Together with concerning economic data in Japan that just keeps coming, no wonder the BoJ decided it wouldn’t wait for its regular meeting to announce…something. The Japanese began this week by pinging the JGB curve. Officials don’t like how close it had come to inverting (in the 2s10s), though in this crazy environment what would an inverted JGB curve actually mean?
I considered that question early last month. Nothing good, I assure you, and for much more than just this one country.
But if inversion for the UST 2s10s is a sign of market expectations toward US recession, certainly an inversion for the JGB 2s10s cannot be the same for Japan. First, there have been several official cycle declarations over the years without an inverted JGB curve. If it happens over the coming weeks maybe days, it would be breaking new ground that was just missed the last time around (2016).
To search for some answers, we should probably start in Argentina of all places.
The reason Argentina may be relevant is because the JGB market is a reflection of much more than what might be coming down the road at Japan.
It makes sense, therefore, that Japanese central bankers would try something to disrupt the JGB curve inching inexorably toward upside down. It’s already significantly negative to begin with. Inverting while negative, that’s entirely new territory.
By saying the central bank would reconsider its purchases (under a QQE that will never end) at the longer maturities, authorities were making a statement about the curve itself. As things go wrong, they want to instead project something, anything that could be taken as a positive. A steeper rather than inverting curve.
This is what I mean when I say they need to stop trying to send facetious messages through the curves and start listening to what they are instead saying about the true state of the world.
Japan’s flirtation with a negative-yield curve inversion in all likelihood has little or nothing to do with recession risk in Japan.
It is global risk and that’s what we find in the Japanese economic accounts. Officials really did mistake globally synchronized growth for something meaningful, and bought heavily into it at the same time this global downturn was already showing up in their own backyard. They missed the transition out of Reflation #3 into Euro$ #4 because they didn’t see it as the limited reflation that it really was.

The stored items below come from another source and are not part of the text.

Local Lemma s1_live i : live s1 i <-> live s i.
Proof.
  unfold live. split; intros [Hi H]; (split; [done|]); rewrite s1_at in * by done; destruct (Z.eqb_spec cur i) as [<-|]; try done.
  - intros E. apply H. unfold requeue. rewrite E. simpl. done.
  - rewrite requeue_state by apply Hmid. by rewrite (proj2 (Z.eqb_neq _ _)).
Qed.

(** All live entries are good after the running task is put back. *)
Local Lemma s1_good i :
  live s1 i -> tid (task_at s1 i) = i /\ state (task_at s1 i) = TASK_PRESENT /\
    1 <= ttl (task_at s1 i) <= 10 /\ u32 (esp (task_at s1 i)).
Proof.
  intros Hl. pose proof (proj1 (s1_live i) Hl) as Hl0. destruct Hl as [Hi _]. rewrite s1_at by done.
  destruct (Z.eqb_spec cur i) as [<-|]; [|by apply Hmid].
  destruct (requeue_same (task_at s cur)) as (-> & -> & _). destruct Hl0 as [_ Hl0].
  rewrite requeue_state, requeue_ttl by (apply Hmid || done). rewrite (proj2 (Z.eqb_neq _ _)) by done.
  split_and!; [apply Hmid|done|lia|lia|apply Hmid..].
Qed.

Lemma schedule_spec i0 :
  live s i0 ->
  exists s', schedule s = Some s' /\ next_live s (current s) (current s') /\ sched_inv s' /\
    (forall i, live s' i <-> live s i) /\ switched s s'.
Proof.
  intros H0. pose proof (mid_tid _ Hmid) as Ht. pose proof (mid_cur _ Hmid) as Hc.
  destruct (scan_some s (current s) i0 Hc H0) as [j Hj].
  pose proof (scan_next_live _ _ _ Hc Hj) as Hnl. pose proof s1_len as Hl1.
  assert (Hlj : live s j) by (by destruct Hnl as (? & _ & _ & ? & _)).
  rewrite (schedule_eq s j) by (apply Hmid || by rewrite Ht). eexists. split; [done|].
  fold cur. change (set_task s cur (requeue (task_at s cur))) with s1.
  destruct (Z.eqb_spec cur j) as [<-|Hne].
  - change (current s1) with cur. split_and!; [done| |apply s1_live|].
    + split; [apply Hl1|by apply s1_live|apply s1_good|apply Hmid].
    + split_and!; [|done|done]. intros i Hi Hn. rewrite s1_at by done.
      by rewrite (proj2 (Z.eqb_neq _ _)) by (unfold cur; lia).
  - set (s2 := set_tss s1 (esp0 (task_at s1 j)) 16).
    destruct (switch_cpu s2 j Hl1 Hc (proj1 Hlj) Hne) as (Hcur & He & Hcr & Htss).
    assert (Hat : forall i, in_range i -> task_at (__context_switch s2 j) i =
       if cur =? i then set_esp (set_phy_dir (task_at s1 i) (cpu_cr3 s)) (wrap32 (cpu_esp s - 36)) else task_at s1 i)
      by (intros i Hi; by rewrite task_at_switch).
    assert (Hlv : forall i, live (__context_switch s2 j) i <-> live s1 i).
    { intros i. unfold live. split; intros [Hi H]; (split; [done|]); rewrite Hat in * by done; by destruct (cur =? i). }
    rewrite Hcur. split_and!; [done| |intros i; rewrite Hlv; apply s1_live|].
    + split.
      * unfold __context_switch. simpl. rewrite length_insert. apply Hl1.
      * rewrite Hcur. by apply Hlv, s1_live.
      * intros i Hli. pose proof (proj1 (Hlv i) Hli) as Hg. destruct (s1_good i Hg) as (? & ? & ? & ?).
        rewrite Hat by apply Hg. destruct (cur =? i); [|done].
        simpl. split_and!; [done|done|lia|lia|apply wrap32_range..].
      * rewrite He. apply wrap32_range.
    + unfold switched. rewrite Hcur, He, Hcr, Htss. fold cur.
      assert (Hj1 : task_at s1 j = task_at s j) by (rewrite s1_at by apply Hlj; by rewrite (proj2 (Z.eqb_neq _ _))).
      split_and!.
      * intros i Hi Hn. rewrite Hat, s1_at by done. by rewrite (proj2 (Z.eqb_neq _ _)) by lia.
      * done.
      * intros _. rewrite Hat by done. rewrite Z.eqb_refl. unfold s2. rewrite !task_at_tss, Hj1.
        by split_and!.
Qed.

End Schedule.

(** ** Entering the kernel *)

(** The running task's entry is replaced by [t]. *)
Lemma set_cur_mid s t :
  sched_inv s -> tid t = current s -> state t = 0 \/ state t = 1 \/ state t = 3 -> u32 (esp t) ->
  mid_inv (set_task s (current s) t).
Proof.
  intros [Hl Hc Hlive He] Ht Hst Hu. destruct Hc as [Hc _].
  assert (Hat : task_at (set_task s (current s) t) (current s) = t) by (by apply task_at_set_eq).
  split; change (current (set_task s (current s) t)) with (current s); rewrite ?Hat; try done.
  - by apply table_ok_set.
  - intros i [Hi Hs] Hn. rewrite task_at_set_ne in * by (done || lia). by apply Hlive.
Qed.

Lemma set_cur_live s t i :
  sched_inv s -> state t <> 0 -> live (set_task s (current s) t) i <-> live s i.
Proof.
  intros [Hl Hc Hlive He] Ht. destruct Hc as [Hc Hc2]. unfold live.
  split; intros [Hi H]; (split; [done|]); rewrite task_at_set in * by done;
    destruct (Z.eqb_spec (current s) i) as [<-|]; done.
Qed.

Lemma switched_set_cur s t s' :
  sched_inv s -> in_range (current s') -> switched (set_task s (current s) t) s' -> switched s s'.
Proof.
  intros Hi Hr (H1 & H2 & H3). change (current (set_task s (current s) t)) with (current s) in *.
  destruct (inv_cur _ Hi) as [Hc _]. unfold switched. split_and!.
  - intros i Hri Hn. rewrite H1 by done. by apply task_at_set_ne.
  - apply H2.
  - intros Hn. destruct (H3 Hn) as (-> & -> & -> & -> & ->).
    by rewrite !task_at_set_ne by (done || congruence).
Qed.

Lemma next_live_set_cur s t j :
  sched_inv s -> state t <> 0 -> next_live (set_task s (current s) t) (current s) j -> next_live s (current s) j.
Proof.
  intros Hi Ht (d & Hd & Hj & Hl & Hb). exists d. split_and!; [lia|lia|done|by apply set_cur_live in Hl|].
  intros e He Hx. apply (Hb e He). by apply set_cur_live.
Qed.

(** [cond_schedule] after the running task's entry was changed to [t]. *)
Lemma cond_schedule_spec s t :
  sched_inv s -> tid t = current s -> u32 (esp t) ->
  (state t = 1 /\ 1 <= ttl t <= 10) \/ state t = 3 ->
  exists s', cond_schedule (set_task s (current s) t) = Some s' /\ sched_inv s' /\
    (forall i, live s' i <-> live s i) /\ switched s s' /\
    (state t = 1 -> s' = set_task s (current s) t) /\
    (state t = 3 -> next_live s (current s) (current s')).
Proof.
  intros Hi Ht Hu Hst. pose proof Hi as [Hlen [Hc Hc0] Hlive He].
  assert (Hat : task_at (set_task s (current s) t) (current s) = t) by (by apply task_at_set_eq).
  assert (Hlv : forall i, live (set_task s (current s) t) i <-> live s i) by (intros; apply set_cur_live; [done|lia]).
  unfold cond_schedule. change (current (set_task s (current s) t)) with (current s). rewrite Hat.
  destruct Hst as [[Hs Httl]|Hs]; rewrite Hs; cbn [Z.land TASK_NEED_SCHED Z.eqb negb].
  - eexists. split; [done|]. split_and!; [|done| |done|done].
    + split; [by apply table_ok_set|by apply Hlv| |done].
      intros i Hl. rewrite task_at_set; [|done|done|apply Hl].
      destruct (Z.eqb_spec (current s) i) as [<-|]; [done|by apply Hlive, Hlv].
    + split_and!; [|done|done]. intros. by apply task_at_set_ne.
  - destruct (schedule_spec (set_task s (current s) t)) with (i0 := current s)
      as (s' & Hsch & Hn & Hi' & Hl' & Hsw).
    + apply set_cur_mid; [done|done|lia|done].
    + by apply Hlv.
    + exists s'. change (Z.land 3 TASK_NEED_SCHED) with 2. cbn [Z.eqb negb].
      split_and!; [done|done|intros i; rewrite Hl'; apply Hlv| |lia|].
      * apply (switched_set_cur s t); [done|apply Hi'|done].
      * intros _. apply (next_live_set_cur s t); [done|lia|done].
Qed.

(** The entry of the running task after a tick. *)
Definition ticked (t : Task) : Task :=
  let t := set_ttl t (wrap32 (ttl t - 1)) in
  if ttl t =? 0 then set_state t (Z.lor (state t) TASK_NEED_SCHED) else t.

Definition clock (s : sched) : sched :=
  let f := wrap32 (freq_counter s + 1) in
  if TIMER_FREQUENCY <=? f then set_clock s 0 (wrap32 (secs s + 1)) else set_clock s f (secs s).

Lemma clock_same s :
  task_arr (clock s) = task_arr s /\ current (clock s) = current s /\ cpu_esp (clock s) = cpu_esp s /\
  cpu_cr3 (clock s) = cpu_cr3 s /\ tss_esp0 (clock s) = tss_esp0 s.
Proof. unfold clock. by case_if. Qed.

Lemma clock_task s i : task_at (clock s) i = task_at s i.
Proof. unfold task_at. by destruct (clock_same s) as [-> _]. Qed.

Lemma clock_inv s : sched_inv s -> sched_inv (clock s).
Proof.
  intros [H1 H2 H3 H4]. destruct (clock_same s) as (Ha & Hc & He & _).
  split; unfold live in *; rewrite ?Ha, ?Hc, ?He, ?clock_task; try done.
  intros i. rewrite clock_task. apply H3.
Qed.

Lemma timer_handler_eq s :
  timer_handler s = set_task (clock s) (current s) (ticked (task_at s (current s))).
Proof.
  unfold timer_handler, ticked. fold (clock s). destruct (clock_same s) as (_ & Hc & _).
  by rewrite Hc, clock_task.
Qed.

Lemma switched_clock s s' : switched (clock s) s' -> switched s s'.
Proof.
  destruct (clock_same s) as (_ & Hc & He & Hcr & _). unfold switched. rewrite Hc, He, Hcr, clock_task.
  intros (H1 & H2 & H3). split_and!; [|done|done]. intros i ??. rewrite H1 by done. apply clock_task.
Qed.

Instead of ending QQE as was the plan as late as April and May 2018, the BoJ will be ramping it back up again perhaps with even more negative NIRP alongside.
It was nothing more than emotional desire, the need to be vindicated in Japan after 23 QE’s (by my count) and closing in on ¥600 trillion in assets. And it was the bond market which told them to reconsider. JGB’s most of all. The JGB curve never really moved; there was no need for YCC in the first place.
And now it is being totally flipped upside down because even authorities know the global economy is in big trouble. As I wrote on Monday about how truly absurd the BoJ’s latest haphazard plans really are:
Then, Yield Curve Control was meant to assure markets that Japanese government bonds wouldn’t fall too sharply in price as the world, and Japan, got back to more normal conditions.
How times have changed – because nothing has changed. Today, YCC might end up being used to assure markets that Japanese government bonds won’t rise too sharply in price as the world, and Japan, spirals further and further away from more normal conditions.
Inflation to industry to labor. Japan’s economy is deep into Euro$ #4. That means a lot for more than Japan. Even Japanese central bankers know it.